▶ **SUPPLIED RECORDS**
(** * Express-Sequelize-Tutorial: the request pipeline and the user store

    A shallow embedding of [index.js], of the router of [routes/user.js]
    and of the models module that [index.js] requires as [./models], and
    the properties of the specification checked against it.

    - [JSNumber]: IEEE-754 binary64 numbers as the standard library's
      [spec_float], with [Math.round] and the range of [Math.random()].
    - [Http], [Store]: requests, responses and errors; the module-level
      [users] array and the console.
    - [Users]: the handlers and the bindings of the router.
    - [App]: the stack [index.js] registers and the dispatch loop of
      Express that runs it.
    - [Models]: the Sequelize model, [dbInit] and the start of the
      process.
    - [Runs]: the notions the properties are stated with.
    - [Async]: the snippets on asynchronous code, one per style.
    - [Cases]: further requests and environments for the properties.

    Express, Sequelize, the view engine, the clock and [Math.random] are
    outside the repository: what they return is an input of the model
    ([Store.env], [Models.engine]). *)

From Stdlib Require Import ZArith Lia Bool Ascii SpecFloat.
From stdpp Require Import base gmap strings list pretty.

(** ** JavaScript numbers *)

Module JSNumber.
Local Open Scope Z_scope.

(** A JavaScript Number is a binary64 float: 53 bits of precision,
    infinities at exponent 1024. *)
Definition prec : Z := 53.
Definition emax : Z := 1024.

(** The Number denoted by an integer literal such as [10]. *)
Definition of_Z (z : Z) : spec_float := binary_normalize prec emax z 0 false.

Definition mul : spec_float -> spec_float -> spec_float := SFmul prec emax.

(** The values [Math.round] can return: an integer, or one of the
    non-integral Numbers it passes through unchanged. *)
Inductive number :=
  | NInt (z : Z)
  | NNegZero
  | NNaN
  | NInf (neg : bool).

#[export] Instance number_eq_dec : EqDecision number.
Proof. solve_decision. Defined.

(** [floor (x + 1/2)] for the finite float [(-1)^s * m * 2^e], computed
    on integers. *)
Definition round_half_up (s : bool) (m : positive) (e : Z) : Z :=
  let v := cond_Zopp s (Zpos m) in
  if 0 <=? e then v * 2 ^ e else (2 * v + 2 ^ (- e)) / 2 ^ (1 - e).

(** [Math.round(x)]: the integer nearest to [x], ties towards
    +Infinity; [-0] for [x] in [[-0.5, -0]]; NaN and the infinities are
    returned as they are. *)
Definition Math_round (x : spec_float) : number :=
  match x with
  | S754_nan => NNaN
  | S754_infinity s => NInf s
  | S754_zero s => if s then NNegZero else NInt 0
  | S754_finite s m e =>
      let r := round_half_up s m e in
      if s && (r =? 0) then NNegZero else NInt r
  end.

(** What [Math.random()] may return: a Number with positive sign,
    greater than or equal to [+0] and strictly less than [1]. *)
Definition is_random (x : spec_float) : bool :=
  match x with
  | S754_zero false => true
  | S754_finite false m e => bounded prec emax m e && SFltb x (of_Z 1)
  | _ => false
  end.

(** The text of such a Number, as in a URL or a template. *)
Definition to_string (n : number) : string :=
  match n with
  | NInt z => pretty z
  | NNegZero => "0"
  | NNaN => "NaN"
  | NInf false => "Infinity"
  | NInf true => "-Infinity"
  end.

(** The expression [Math.round(Math.random() * 10)], as a function of
    the Number drawn by [Math.random()]. *)
Definition random_id (r : spec_float) : number :=
  Math_round (mul r (of_Z 10)).

End JSNumber.

(** ** Requests, responses and errors *)

Module Http.

(** A value of a decoded request body. *)
#[warnings="-register-all"] Inductive jsval :=
  | JUndefined
  | JNull
  | JBool (b : bool)
  | JNum (x : spec_float)
  | JStr (s : string)
  | JArr (items : list jsval)
  | JObj (fields : list (string * jsval)).

(** The method of a request; [Verb] is for those other than the three
    the stack tells apart. *)
Inductive method := GET | HEAD | POST | Verb (name : string).

Definition method_name (m : method) : string :=
  match m with
  | GET => "GET"
  | HEAD => "HEAD"
  | POST => "POST"
  | Verb name => name
  end.

#[export] Instance method_eq_dec : EqDecision method.
Proof. solve_decision. Defined.

(** The path of a URL is kept as the list of its segments: what is left
    of the pathname after its leading slash, split at each slash. ["/"]
    is [[""]], ["/users"] is [["users"]] and ["/users/"] is
    [["users"; ""]]. *)
Definition pathname (segments : list string) : string :=
  foldr (fun seg rest => "/" +:+ seg +:+ rest) "" segments.

(** [req.body] is [undefined] ([None]) until a body parser has set it. *)
Record request := {
  req_method : method;
  req_path : list string;
  req_query : option string;
  req_body : option (gmap string jsval);
}.

(** [req.originalUrl] *)
Definition originalUrl (req : request) : string :=
  pathname (req_path req) +:+
  match req_query req with Some q => "?" +:+ q | None => "" end.

Definition with_path (p : list string) (req : request) : request :=
  {| req_method := req_method req; req_path := p;
     req_query := req_query req; req_body := req_body req |}.

(** An error object, with its [name] and its [message]. *)
Record error := { err_name : string; err_message : string }.

(** What a handler has written to [res] when it ends the exchange:
    [res.send(body)] under the status set before it (200 unless
    [res.status] was called), [res.redirect(url)], which answers 302
    with [url] as the [Location] header, or the final handler of
    Express, which answers a request nothing has claimed. *)
Inductive response :=
  | Send (status : nat) (body : string)
  | Redirect (status : nat) (location : string)
  | Final (status : nat).

Definition status_of (r : response) : nat :=
  match r with
  | Send status _ | Redirect status _ | Final status => status
  end.

(** How one call of a middleware function ends: it called [next()],
    called [next(err)], threw [err], or ended the exchange. *)
Inductive outcome :=
  | Next (req : request)
  | NextErr (e : error)
  | Throw (e : error)
  | Done (r : response).

(** The target of a [Location] header that is a single relative path
    segment, resolved against the path of the request (RFC 3986, 5.2.3:
    the last segment of the base path is replaced). *)
Definition resolve (base : list string) (ref : string) : list string :=
  removelast base ++ [ref].

End Http.

(** ** The user store of [routes/user.js] *)

Module Store.
Import JSNumber Http.

Record task := { title : string }.

Record user := {
  id : number;
  name : jsval;
  tasks : list task;
}.

(** A line of the console: [console.log] of a string, or
    [console.error] of an optional label and an error. *)
Inductive entry :=
  | Log (line : string)
  | Error (label : option string) (e : error).

(** The state of the process: the module-level [users] array and the
    console. *)
Record state := {
  users : list user;
  console : list entry;
}.

Definition set_users (us : list user) (st : state) : state :=
  {| users := us; console := console st |}.

Definition print (e : entry) (st : state) : state :=
  {| users := users st; console := console st ++ [e] |}.
(** ** The constructor and the delegate adapter *)

(** X12: [new TNSPusher(apiKey, options)]: the adapter it installs on the
    native object is the one it keeps, and the adapter's owner is the new
    client itself.  So a state change reported to the native object's
    delegate lands in the facade of that client, which is created by the
    notification if the program never asked for it; the new client has no
    binding, and reports no state before. *)
Theorem constructor_wires_delegate this apiKey options old new_ heap :
  let p := TNSPusher_new this apiKey options in
  WeakRef_get this heap = Some p →
  delegate (ios p) = Some (_delegate p) ∧
  _owner (_delegate p) = this ∧
  _globalEvents p = ∅ ∧
  globalCallbacks (ios p) = [] ∧
  state (connection p) = None ∧
  changedConnectionStateFromTo (_delegate p) old new_ heap =
    <[this := mkTNSPusher (ios p) (_delegate p) ∅
                (Some (mkTNSPusherConnection (Some (_getState new_)) ∅))]> heap.
Proof.
  intros p Hheap. subst p. unfold changedConnectionStateFromTo.
  destruct options as [o|]; simpl in *; by rewrite Hheap.
Qed.

(** The heap holds the client constructed at address 3. *)
Lemma constructor_wires_delegate_witness :
  changedConnectionStateFromTo (_delegate (TNSPusher_new 3 "key" None))
    Connecting Connected {[ 3 := TNSPusher_new 3 "key" None ]} !! 3 =
  Some (mkTNSPusher (set_delegate (initWithOwner 3) (initWithKey "key"))
          (initWithOwner 3) ∅
          (Some (mkTNSPusherConnection (Some CONNECTED) ∅))).
Proof.
  pose proof (constructor_wires_delegate 3 "key" None Connecting Connected
                {[ 3 := TNSPusher_new 3 "key" None ]} (lookup_singleton_eq _ _))
    as (_ & _ & _ & _ & _ & Hchanged).
  rewrite Hchanged. apply lookup_insert_eq.
Defined.

Lemma changedConnectionStateFromTo_alive self old new_ heap owner :
  heap !! _owner self = Some owner →
  changedConnectionStateFromTo self old new_ heap !! _owner self =
  Some (mkTNSPusher (ios owner) (_delegate owner) (_globalEvents owner)
          (Some (mkTNSPusherConnection (Some (_getState new_))
                   (events (connection owner))))).
Proof.
  intros Howner. unfold changedConnectionStateFromTo, WeakRef_get.
  rewrite Howner. apply lookup_insert_eq.
Qed.

(** X13: A series of state changes reported while the owner is alive: the
    facade reports the translation of the last one; the old state of each
    notification is ignored; the registries and the native object of the
    owner are as before the series. *)
Theorem last_notification_wins self ns old new_ heap owner :
  WeakRef_get (_owner self) heap = Some owner →
  notify_all self (ns ++ [(old, new_)]) heap !! _owner self =
  Some (mkTNSPusher (ios owner) (_delegate owner) (_globalEvents owner)
          (Some (mkTNSPusherConnection (Some (_getState new_))
                   (events (connection owner))))).
Proof.
  unfold notify_all, WeakRef_get. revert heap owner.
  induction ns as [|[o n] ns IH]; intros heap owner Howner; simpl.
  - by apply changedConnectionStateFromTo_alive.
  - unfold notify at 2. simpl.
    rewrite (IH _ _ (changedConnectionStateFromTo_alive self o n heap owner Howner)).
    done.
Qed.

(** Connecting, connected, then a reconnect. *)
Lemma last_notification_wins_witness :
  notify_all (initWithOwner 0)
    [(OtherConnectionState 3, Connecting); (Connecting, Connected);
     (Connected, Reconnecting)]
    {[ 0 := TNSPusher_new 0 "key" None ]} !! 0 =
  Some (mkTNSPusher (ios (TNSPusher_new 0 "key" None)) (initWithOwner 0) ∅
          (Some (mkTNSPusherConnection (Some RECONNECTING) ∅))).
Proof.
  exact (last_notification_wins (initWithOwner 0)
           [(OtherConnectionState 3, Connecting); (Connecting, Connected)]
           Connected Reconnecting {[ 0 := TNSPusher_new 0 "key" None ]}
           (TNSPusher_new 0 "key" None) (lookup_singleton_eq _ _)).
Defined.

▶ **TASK PROMPT**
Find "WeakRef_get (_owner self)" in the records. Copy its line and every line after it, exactly, through the last one.

▶ **YOUR RESPONSE**
  WeakRef_get (_owner self) heap = Some owner →
  notify_all self (ns ++ [(old, new_)]) heap !! _owner self =
  Some (mkTNSPusher (ios owner) (_delegate owner) (_globalEvents owner)
          (Some (mkTNSPusherConnection (Some (_getState new_))
                   (events (connection owner))))).
Proof.
  unfold notify_all, WeakRef_get. revert heap owner.
  induction ns as [|[o n] ns IH]; intros heap owner Howner; simpl.
  - by apply changedConnectionStateFromTo_alive.
  - unfold notify at 2. simpl.
    rewrite (IH _ _ (changedConnectionStateFromTo_alive self o n heap owner Howner)).
    done.
Qed.

(** Connecting, connected, then a reconnect. *)
Lemma last_notification_wins_witness :
  notify_all (initWithOwner 0)
    [(OtherConnectionState 3, Connecting); (Connecting, Connected);
     (Connected, Reconnecting)]
    {[ 0 := TNSPusher_new 0 "key" None ]} !! 0 =
  Some (mkTNSPusher (ios (TNSPusher_new 0 "key" None)) (initWithOwner 0) ∅
          (Some (mkTNSPusherConnection (Some RECONNECTING) ∅))).
Proof.
  exact (last_notification_wins (initWithOwner 0)
           [(OtherConnectionState 3, Connecting); (Connecting, Connected)]
           Connected Reconnecting {[ 0 := TNSPusher_new 0 "key" None ]}
           (TNSPusher_new 0 "key" None) (lookup_singleton_eq _ _)).
Defined.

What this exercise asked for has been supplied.